A minimalistic pure total functional programming language intended to be used as a backend for more practical languages.

Notifications You must be signed in to change notification settings

AlexandreTunstall/Elemental-Compiler

Folders and files

NameName
Last commit message
Last commit date

Latest commit

 

History

43 Commits
 
 
 
 
 
 
 
 
 
 
 
 
 
 
 
 
 
 
 
 
 
 

Repository files navigation

The Elemental Compiler

The Elemental programming language is a total programming language that I've designed to be as simple as possible while still being surprisingly powerful. As a superset of System F, it can be used to compute any primitive recursive function and even a number of general recursive functions, such as Ackermann's function [1].

What can't it compute? I don't know yet. If you have a useful function that can't be computed in System F (or you're unsure about), I'd love to hear what it is and why it's useful, so please create an issue to open a discussion around it.

This project is a compiler for the Elemental language. In contrast with most existing functional languages, Elemental programs built with this compiler require no runtime system, no garbage collector, and no heap. Although there is manual memory management, it is only required for FFI, and advanced data structures which in typical systems languages rely on the heap here are automatically handled by the compiler. The compiler also performs whole program optimisation.

In summary, the language is:

  • General-purpose - not designed for use in a specific domain.
  • Total - every program is guaranteed to terminate (if we ignore abusing the FFI with non-total foreign code).
  • Purely functional - functions are first-class citizens and are used in a declarative compositional style.
  • Referentially transparent - references to variables can be replaced with the value of the variable without altering behaviour.
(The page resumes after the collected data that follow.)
(* ===== verification/RmppSend.v ===== *)
(** Sending RMPP messages and handing them to and from user space: the segment
    lists of drivers/infiniband/core/mad.c, [send_next_seg] of mad_rmpp.c, and
    the copies of user_mad.c.

    Buffers are byte lists, and an access outside one answers [None]. Pointers
    to segments are positions in the segment list. What the allocator and the
    hardware answer are arguments, as is [msecs_to_jiffies]. *)

From S2P Require Import Prelude Packer Bytes RmppRecv.
#[local] Open Scope Z_scope.

Definition EFAULT : Z := 14.

(** ** Data *)

Record rmpp_segment := mk_seg { num : Z; data : list Z }.

(** [struct ib_mad_send_buf]; [mad] is the memory at its [mad] pointer. *)
Record ib_mad_send_buf := mk_buf {
  mad : list Z; hdr_len : Z; data_len : Z;
  seg_count : Z; seg_size : Z; seg_rmpp_size : Z;
  timeout_ms : Z; retries : Z
}.

(** The RMPP control fields of [struct ib_mad_send_wr_private]. *)
Record rmpp_ctl := mk_ctl {
  rmpp_list : list rmpp_segment; last_ack_seg : Z; cur_seg : Z;
  last_ack : Z; seg_num : Z; newwin : Z; pad : Z
}.

(** [struct ib_mad_send_wr_private]; [sge_len] is [sg_list[1].length]. *)
Record send_wr := mk_wr {
  send_buf : ib_mad_send_buf; ctl : rmpp_ctl; sge_len : Z;
  timeout : Z; max_retries : Z; retries_left : Z; refcount : Z; status : Z
}.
The language's type system is:

  • Static - all terms have a type determined during compilation.
  • Strong - all types are checked during compilation and there is no coercion or casting.
  • Sound - there are no type errors at runtime.
  • Structural - types are deemed equivalent based on their structure.
  • Parametrically polymorphic - polymorphic functions must handle all polymorphic data as opaque and cannot have different implementations based on what type parameter they're given.
  • Impredicatively polymorphic - polymorphic functions are first class citizens and polymorphic types can be used as type parameters to other polymorphic types.

Programs compiled with this implementation are:

  • Freestanding - programs can run in a bare metal environment without a host operating system.
  • Runtime-free - programs don't need to include a runtime system or a garbage collector.
  • Stack-based - programs need a stack to run (mostly to spill registers).

Why?

Most existing total programming languages are built to use a non-total programming language compiler like C or Haskell as a backend. This means that they can't take full advantage of their lack of Turing completeness, which is the main reason this compiler does not require a heap.
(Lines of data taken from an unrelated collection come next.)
Definition ib_retry_rmpp (w : send_wr) (env : post_env) : option (send_wr * Z * option (list Z)) :=
  act ← rmpp_active w.(send_buf).(mad);
  if negb act then Some (w, IB_RMPP_RESULT_UNHANDLED, None) else
  let c := w.(ctl) in
  if c.(last_ack) =? w.(send_buf).(seg_count) then Some (w, IB_RMPP_RESULT_PROCESSED, None) else
  let w := set_ctl (set_cur_seg c.(last_ack_seg) (set_seg_num c.(last_ack) c)) w in
  '(w, ret, out) ← send_next_seg msecs_to_jiffies head_num w env;
  Some (w, if c_true ret then IB_RMPP_RESULT_PROCESSED else IB_RMPP_RESULT_CONSUMED, out).

(** The walk starts behind the segment of the last acknowledgement. *)
Definition adjust_last_ack (n : Z) (c : rmpp_ctl) : option rmpp_ctl :=
  i ← seek head_num c c.(last_ack_seg) n (round c c.(last_ack_seg));
  Some (set_last_ack n i c).

(** ** Completion *)

Definition ib_mad_complete_send_wr (id st : Z) (env : post_env) (s : sends)
    : option (sends * list effect) :=
  r ← s.(reqs) !! id;
  '(w, st, ret, out) ← (if ib_mad_kernel_rmpp_agent a then ib_process_rmpp_send_wc r.(wr) st env
                        else Some (r.(wr), st, IB_RMPP_RESULT_UNHANDLED, None));
  s ← store id w s;
  if ret =? IB_RMPP_RESULT_CONSUMED then s ← fly id s; Some (s, sent_effect id out) else
  let w := if negb (st =? IB_WC_SUCCESS) && (w.(status) =? IB_WC_SUCCESS)
           then set_refcount (w.(refcount) - c_bool (0 <? w.(timeout))) (set_status st w) else w in
  let w := set_refcount (w.(refcount) - 1) w in
  s ← store id w s;
  if 0 <? w.(refcount) then
    if (w.(refcount) =? 1) && c_true w.(timeout) && (w.(status) =? IB_WC_SUCCESS)
    then s ← wait_for_response id s; Some (s, [])
    else Some (s, [])
  else
    s ← adjust_timeout (unlink id s);
    let st := if negb (w.(status) =? IB_WC_SUCCESS) then w.(status) else st in
    Some (drop_req id s, if ret =? IB_RMPP_RESULT_INTERNAL then [Freed id] else [Report id st]).

(** ** Posting *)

(** What [ib_post_send_mad] asks of its surroundings for one buffer: the answers
    of [ib_mad_enforce_security] and, for a directed route, of
    [handle_outgoing_dr_smp]; which handlers the agent has; the window of
    [init_newwin]; the answers to the post. *)
Record post_in := mk_post {
  p_security : Z; p_send_handler : bool; p_recv_handler : bool; p_dr_smp : Z;
  p_repwin : option Z; p_env : post_env
}.

Definition prepare (w : send_wr) : send_wr :=
  let b := w.(send_buf) in
  let t := to_jiffies b.(timeout_ms) in
  mk_wr (set_retries 0 b) w.(ctl) w.(sge_len) t b.(retries) b.(retries)
    (1 + c_bool (0 <? t)) IB_WC_SUCCESS.

(** One round of the loop. Until the request is on its way nothing can match
    it, so the two lock regions of the loop are one step. *)
Definition ib_post_send_mad (id : Z) (w : send_wr) (p : post_in) (s : sends)
    : option (sends * list effect) :=
  let reject ret := Some (s, [Rejected id ret]) in
  if c_true p.(p_security) then reject p.(p_security) else
  if negb p.(p_send_handler) || (c_true w.(send_buf).(timeout_ms) && negb p.(p_recv_handler))
  then reject (- EINVAL) else
  class ← mad_class w.(send_buf).(mad);
  if negb (ib_is_mad_class_rmpp class) && c_true a.(rmpp_version) then reject (- EINVAL) else
  let dr := class =? IB_MGMT_CLASS_SUBN_DIRECTED_ROUTE in
  if dr && (p.(p_dr_smp) <? 0) then reject p.(p_dr_smp) else
  if dr && (p.(p_dr_smp) =? 1) then Some (s, []) else
  t ← mad_tid w.(send_buf).(mad);
  let w := prepare w in
  '(w, ret, out) ← (if ib_mad_kernel_rmpp_agent a then
      '(w, ret, out) ← ib_send_rmpp_mad w p.(p_repwin) p.(p_env);
      if (0 <=? ret) && negb (ret =? IB_RMPP_RESULT_CONSUMED)
      then ib_send_mad head_num w p.(p_env) else Some (w, ret, out)
    else ib_send_mad head_num w p.(p_env));
  if ret <? 0 then reject ret else
  let s := set_reqs (<[id := mk_req w t]> s.(reqs)) s in
  let s := set_lists (s.(send_list) ++ [id]) s.(wait_list) s.(done_list) s in
  s ← fly id s;
  Some (s, Accepted id :: sent_effect id out).

(** ** Received MADs *)

Definition abort_send (m : in_mad) (s : sends) : option (sends * list effect) :=
  f ← ib_find_send_mad s m;
  match f with
  | None => Some (s, [])
  | Some id =>
      r ← s.(reqs) !! id;
      let w := r.(wr) in
      if (w.(ctl).(last_ack) =? w.(send_buf).(seg_count)) || negb (c_true w.(timeout)) ||
         negb (w.(status) =? IB_WC_SUCCESS)
      then Some (s, []) else
      s ← ib_mark_mad_done id s;
      Some (set_calls (s.(calls) ++ [Complete id IB_WC_REM_ABORT_ERR]) s, [])
  end.

(** The calls a received MAD makes of [abort_send] and [nack_recv]. *)
Definition abort_nack (m : in_mad) (rmpp_status : Z) (s : sends) : option (sends * list effect) :=
  '(s, out) ← abort_send m s; Some (s, out ++ [NackSent m rmpp_status]).

(** The numbers in an acknowledgement are read into [int]. *)
Definition process_rmpp_ack (m : in_mad) (env : post_env) (s : sends)
    : option (sends * list effect) :=
  status_ ← arr_get m.(in_bytes) RMPP_STATUS_OFF;
  if c_true status_ then abort_nack m IB_MGMT_RMPP_STATUS_BAD_STATUS s else
  n ← be_get m.(in_bytes) RMPP_SEG_NUM_OFF 4;
  win ← be_get m.(in_bytes) RMPP_PAYLEN_OFF 4;
  let n := s32 n in
  let win := s32 win in
  if win <? n then abort_nack m IB_MGMT_RMPP_STATUS_W2S s else
  f ← ib_find_send_mad s m;
  match f with
  | None => Some (s, if negb (c_true n) then [DsWindow m win] else [])
  | Some id =>
      r ← s.(reqs) !! id;
      let w := r.(wr) in
      let count := w.(send_buf).(seg_count) in
      if (w.(ctl).(last_ack) =? count) && c_true w.(timeout) then Some (s, [DsAck m]) else
      if (w.(ctl).(last_ack) =? count) || negb (c_true w.(timeout)) || negb (w.(status) =? IB_WC_SUCCESS)
      then Some (s, []) else
      if (count <? n) || (w.(ctl).(newwin) <? n)
      then Some (set_calls (s.(calls) ++ [Abort m IB_MGMT_RMPP_STATUS_S2B]) s, []) else
      if (win <? w.(ctl).(newwin)) || (n <? w.(ctl).(last_ack)) then Some (s, []) else
      w ← (if w.(ctl).(last_ack) <? n then
             c ← adjust_last_ack n w.(ctl); Some (set_retries_left w.(max_retries) (set_ctl c w))
           else Some w);
      let w := set_ctl (set_newwin win w.(ctl)) w in
      s ← store id w s;
      if w.(ctl).(last_ack) =? count then
        if negb (c_true w.(send_buf).(timeout_ms)) then
          s ← ib_mark_mad_done id s;
          Some (set_calls (s.(calls) ++ [Complete id IB_WC_SUCCESS]) s, [])
        else
          s ← (if w.(refcount) =? 1 then ib_reset_mad_timeout id w.(send_buf).(timeout_ms) s else Some s);
          Some (s, [DsAck m])
      else if (w.(refcount) =? 1) && (w.(ctl).(seg_num) <? win) && (w.(ctl).(seg_num) <? count) then
        '(w, ret, out) ← send_next_seg msecs_to_jiffies head_num w env;
        s ← store id w s;
        if c_true ret then Some (s, []) else
        s ← store id (set_refcount (w.(refcount) + 1) w) s;
        s ← fly id (to_send_list id s);
        Some (s, sent_effect id out)
      else Some (s, [])
  end.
By making Elemental as simple as possible, it becomes relatively easy to compile and can be used as a backend for more complex total programming languages.

Syntax & Semantics

A word of warning: if the language seems verbose, that's because it is! The majority of the code in a program is there to tell the compiler about the types of expressions and defer type inference and other human-friendly features to whatever's generating the code. Since a frontend compiler already knows all the types, passing these types to the Elemental compiler is a simple task. Sacrificing human convenience in this way massively simplifies implementing the type system.

Every Elemental program is a UTF-8 encoded text file containing a list of declarations separated by semicolons or newlines. The language also follows an indentation layout rule similar to Haskell's, where everything on a newline is part of the current declaration if there's whitespace at the start of the line.
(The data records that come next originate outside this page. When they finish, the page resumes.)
Lemma complete_recv_ok s m security data env :
  sends_ok s -> mad_room m.(in_bytes) -> (forall d, data = Some d -> mad_room d.(in_bytes)) ->
  (in_order -> post_result env = 0) ->
  good s (ib_mad_complete_recv a msecs_to_jiffies head_num m security data env s).
Proof.
  intros Hs Hm Hd He. unfold ib_mad_complete_recv. case_test; [by apply good_same|].
  assert (Hp : exists s1 out rest, (if ib_mad_kernel_rmpp_agent a
      then ib_process_rmpp_recv_wc a msecs_to_jiffies head_num m data env s else Some (s, [], Some m)) = Some (s1, out, rest) /\
    good s (Some (s1, out)) /\ (forall d, rest = Some d -> mad_room d.(in_bytes))).
  { case_test; [by apply recv_wc_ok|]. eexists _, _, _. split; [done|]. split; [by apply good_same|naive_solver]. }
  destruct Hp as (s1 & out & rest & -> & Hg & Hrest). cbn [mbind option_bind]. destruct rest as [m'|]; [|done].
  specialize (Hrest m' eq_refl). destruct (room_response _ Hrest) as [b ->]. cbn [mbind option_bind].
  destruct b; cbn [negb]; [|eapply (good_bind _ _ _ (Some (s1, [Unsolicited m']))); [done|intros; by apply good_same]].
  assert (Hs1 : sends_ok s1) by (by destruct Hg as (? & ? & [= <- <-] & ? & _)).
  destruct (find_send_mad_ok s1 m' Hs1 Hrest) as (f & -> & Hf). cbn [mbind option_bind]. destruct f as [id|].
  - destruct (Hf id eq_refl) as (r & Hr & Ho & Haw).
    pose proof (good_bind s s1 out _ Hg (fun _ => mark_ok s1 id r IB_WC_SUCCESS [Response id m'] Hs1 Hr Ho Haw (fun _ => eq_refl))) as G.
    destruct (ib_mark_mad_done id s1); exact G.
  - unfold mad_class. destruct (room_get _ 1 Hrest) as [c ->]; [done|].
    destruct (room_get _ RMPP_FLAGS_OFF Hrest) as [fl ->]; [done|]. cbn [mbind option_bind].
    eapply (good_bind _ _ _ (Some (s1, _))); [done|]. intros _. apply good_same; [done|]. intros x. by case_test.
Qed.

(** ** Posting *)

Lemma prepare_msg w :
  postable w -> (is_rmpp w = true -> ready (prepare msecs_to_jiffies w) /\ rmpp_pos (prepare msecs_to_jiffies w)) /\
  (is_rmpp w = false -> plain (prepare msecs_to_jiffies w)) /\
  is_rmpp (prepare msecs_to_jiffies w) = is_rmpp w /\ 0 <= timeout (prepare msecs_to_jiffies w) /\
  (0 < timeout (prepare msecs_to_jiffies w) -> w.(send_buf).(timeout_ms) <> 0).
Proof.
  intros [Hroom Hrange Hr Hp]. split; [|split; [|split; [done|split]]].
  - intros Hi. destruct (Hr Hi) as ([] & Hs & Ha & Hl). split; [by split|]. split; cbn; rewrite ?Hs, ?Ha, ?Hl; lia.
  - intros Hi. by destruct (Hp Hi).
  - by apply jif_nonneg, int_range_u32.
  - cbn. intros H E. rewrite E, jif_0 in H. lia.
Qed.

(** What the request is when it has been sent. *)
Definition posted (w : send_wr) : Prop :=
  msg_ok w /\ w.(refcount) = 1 + c_bool (awaiting w).

Lemma post_plain w env :
  postable w -> is_rmpp w = false -> exists out,
  ib_send_mad head_num (prepare msecs_to_jiffies w) env = Some (prepare msecs_to_jiffies w, post_result env, out) /\
  posted (prepare msecs_to_jiffies w).
Proof.
  intros Hpo Hi. destruct (prepare_msg w Hpo) as (_ & Hp & Hi' & Ht & Hms). specialize (Hp Hi). rewrite Hi in Hi'.
  destruct (send_plain _ env Hp) as [out ->]. exists out. split; [done|]. split; [|done].
  split; try done; try apply Hpo; [by rewrite Hi'|]. intros [_ Hpos]%awaiting_spec _. by apply Hms.
Qed.

Lemma post_rmpp w repwin env :
  postable w -> is_rmpp w = true -> env_ok env -> exists w' ret out,
  ('(w, ret, out) ← ib_send_rmpp_mad msecs_to_jiffies head_num (prepare msecs_to_jiffies w) repwin env;
   if (0 <=? ret) && negb (ret =? IB_RMPP_RESULT_CONSUMED) then ib_send_mad head_num w env else Some (w, ret, out))
  = Some (w', ret, out) /\ (0 <= ret -> posted w').
Proof.
  intros Hpo Hi He. destruct (prepare_msg w Hpo) as (Hrd & _ & Hi' & Ht & Hms). destruct (Hrd Hi) as [Hr Hp].
  rewrite Hi in Hi'. destruct (po_rmpp _ Hpo Hi) as (_ & Hs & Ha & _).
  set (w1 := prepare msecs_to_jiffies w) in *. pose proof (po_room _ Hpo : mad_room (mad (send_buf w1))) as Hroom.
  assert (Hrange : int_range (timeout_ms (send_buf w1))) by apply Hpo.
  unfold ib_send_rmpp_mad. apply is_rmpp_active in Hi' as Hact. rewrite (proj2 Hact). cbn [mbind option_bind negb].
  unfold rmpp_type. destruct (room_get _ RMPP_TYPE_OFF Hroom) as [t ->]; [done|]. cbn [mbind option_bind].
  pose proof (rd_count _ Hr). case_test; cbn [mbind option_bind].
  - (* an acknowledgement, stop or abort of the agent's own *)
    set (w2 := set_ctl (set_seg_num 1 (ctl w1)) w1).
    assert (Hr2 : ready w2) by (apply ready_ctl; try done; apply Hr).
    destruct (ib_send_mad_ok head_num w2 env Hr2) as (i & out & E2 & Hi2 & _); [cbn in *; lia|].
    cbn [Z.leb Z.eqb IB_RMPP_RESULT_INTERNAL IB_RMPP_RESULT_CONSUMED andb negb]. cbn. rewrite E2.
    eexists _, _, _. split; [done|]. intros _. split; [|done].
    split; try done; [|intros Hx; change (is_rmpp w1 = false) in Hx; congruence|].
    + intros _. split; [by apply ready_ctl|]. destruct Hp. split; cbn in *; lia.
    + intros _ Hl. specialize (Hl Hi'). cbn in *. lia.
  - unfold init_newwin. destruct (room_get _ 3 Hroom) as [me ->]; [done|]. cbn [mbind option_bind].
    set (win := if c_true _ then _ else _). set (w2 := set_refcount _ (set_ctl _ w1)).
    assert (Hr2 : ready w2) by (by destruct Hr).
    assert (Hp2 : rmpp_pos w2) by (by destruct Hp).
    destruct (send_next_advances w2 env) as (w3 & out & -> & Had); try done; [cbn in *; lia|].
    assert (Hm3 : msg_ok w3) by (apply (advanced_ok w2); try done; cbn in *; lia).
    assert (Haw : awaiting w3 = true).
    { apply awaiting_spec. rewrite (ad_status _ _ Had). split; [done|]. pose proof (ad_timeout _ _ Had) as Hat.
      destruct Hat as [Hat|[Hat Hms2]]; [done|]. rewrite Hat. by apply jif_pos; [apply int_range_u32|]. }
    cbn [mbind option_bind]. unfold env_ok in He.
    destruct (Z.eqb_spec (post_result env) 0) as [E0|E0]; cbn.
    + eexists _, _, _. split; [done|]. intros _. split; [done|]. rewrite Haw, (ad_ref _ _ Had). cbn.
      destruct (Z.ltb_spec 0 (jif (timeout_ms (send_buf w)))); cbn in *; [rewrite (proj2 (Z.eqb_neq _ _)) by lia; cbn; lia|].
      rewrite (proj2 (Z.eqb_eq _ _)) by lia. cbn. lia.
    + rewrite (proj2 (Z.leb_gt _ _)) by lia. cbn. eexists _, _, _. split; [done|]. lia.
Qed.

Lemma post_ok s id w p :
  sends_ok s -> s.(reqs) !! id = None -> postable w -> env_ok p.(p_env) ->
  good s (ib_post_send_mad a msecs_to_jiffies head_num id w p s).
Proof.
  intros Hs Hnone Hpo He. unfold ib_post_send_mad. pose proof (po_room _ Hpo) as Hroom.
  assert (Hrej : forall ret, good s (Some (s, [Rejected id ret]))) by (intros; by apply good_same).
  case_test; [done|]. case_test; [done|]. unfold mad_class. destruct (room_get _ 1 Hroom) as [c ->]; [done|].
  cbn [mbind option_bind]. case_test; [done|]. case_test; [done|]. case_test; [by apply good_same|].
  unfold mad_tid. destruct (room_be _ 8 8 Hroom) as [t ->]; [done..|]. cbn [mbind option_bind].
  assert (Hp : exists w' ret out, (if ib_mad_kernel_rmpp_agent a then
      '(w, ret, out) ← ib_send_rmpp_mad msecs_to_jiffies head_num (prepare msecs_to_jiffies w) (p_repwin p) (p_env p);
      if (0 <=? ret) && negb (ret =? IB_RMPP_RESULT_CONSUMED)
      then ib_send_mad head_num w (p_env p) else Some (w, ret, out)
    else ib_send_mad head_num (prepare msecs_to_jiffies w) (p_env p)) = Some (w', ret, out) /\ (0 <= ret -> posted w')).
  { destruct (is_rmpp w) eqn:Ei.
    - rewrite (proj1 (is_rmpp_active _ Ei)). by apply post_rmpp.
    - destruct (post_plain w (p_env p) Hpo Ei) as (out & E4 & Hpost). case_test; [|eauto 10].
      assert (Ha : rmpp_active (mad (send_buf w)) = Some false).
      { unfold is_rmpp in Ei. rewrite E5 in Ei. destruct (room_active _ Hroom) as [[] Hb]; rewrite Hb in *; done. }
      unfold ib_send_rmpp_mad. cbn [prepare send_buf set_retries mad]. rewrite Ha. cbn [mbind option_bind negb].
      cbn [Z.leb Z.eqb IB_RMPP_RESULT_UNHANDLED IB_RMPP_RESULT_CONSUMED andb negb]. cbn. eauto 10. }
  destruct Hp as (w' & ret & out & -> & Hpost). cbn [mbind option_bind]. case_test; [done|]. apply Z.ltb_ge in E4.
  destruct (Hpost E4) as [Hm Href]. pose proof (proj2 Hs id) as Ho. unfold one_ok in Ho. rewrite Hnone in Ho.
  destruct Ho as (Hu & H1 & H2 & H3). destruct (uses_zero s id Hu) as [Hfl%in_flight_out _].
  set (s1 := set_reqs (<[id := mk_req w' t]> s.(reqs)) s). set (s2 := set_lists _ _ _ s1).
  rewrite (fly_some id s2) by done. cbn [mbind option_bind]. set (s3 := set_flights _ s2).
  assert (Hu3 : uses s3 id = 1) by (unfold s3; rewrite (uses_fly s2 id) by done; change (uses s2 id) with (uses s id); lia).
  apply (good_intro id); [done| | | | |].
  - eapply req_frame_trans; [apply frame_insert|]. eapply req_frame_trans; [|apply (frame_fly id s2)].
    split; try done. intros x Hx. cbn. rewrite list.elem_of_app, list_elem_of_singleton. naive_solver.
  - apply (queues_fly id s2); [|done]. apply (queues_append id s1).
    + apply queues_insert_req; [apply Hs|done].
    + cbn. rewrite !list.elem_of_app. naive_solver.
  - unfold one_ok. cbn [reqs s3 s2 s1 set_flights set_lists set_reqs]. rewrite lookup_insert_eq. cbn [wr].
    split; [done|by rewrite Hu3|lia|]. apply Sends; [cbn; set_solver|lia].
  - intros x Hx. cbn. rewrite tally_sent, (proj2 (Z.eqb_neq _ _)) by congruence. done.
  - cbn. rewrite tally_sent, Z.eqb_refl, (live_none _ _ Hnone). unfold live. cbn. by rewrite lookup_insert_eq.
Qed.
For example programs, see the files in test/Golden. For a more complete explanation of the syntax, see the AST in src/Language/Elemental/AST/*.hs and the parser in src/Language/Elemental/Parser.hs.

Declarations

There are multiple different types of declarations, most of which are related to the foreign function interface (FFI).

  • Bindings, to assign expressions to variables.

    [name] = [expr]
    

    For example:

    not = λ(∀ 0 → 0 → 0) Λ λ0 λ0 2 @0 0 1
    
  • Foreign imports, to call foreign functions (e.g. C functions).

    foreign import [name] "[foreign_name]" : [type]
    

    Here, [type] must be a foreign type. For example:

    -- In C, this would be declared: void putchar(char);
    -- (Note that the type is simpler than libc putchar.)
    foreign import c_putchar "putchar"
      : (∀ ((∀ 0 → 0 → 0) → (∀ 0 → 0 → 0) → (∀ 0 → 0 → 0) → (∀ 0 → 0 → 0)
          → (∀ 0 → 0 → 0) → (∀ 0 → 0 → 0) → (∀ 0 → 0 → 0) → (∀ 0 → 0 → 0)
          → 0) → 0)
      → IO (∀ 0 → 0)
    
  • Foreign exports, to expose Elemental definitions to foreign code.

    foreign export "[foreign_name]" [expr] : [type]
    

    Here, [type] must be a foreign type. For example:

    -- Let's pretend that mkChar, f, and t are defined.
    -- In C, this can be declared and used as: void main(void);
    foreign export "main" (c_putchar (mkChar f t f f t f f f)) : IO (∀ 0 → 0)
    
  • Foreign primitives, to access FFI functionality wired into the compiler itself.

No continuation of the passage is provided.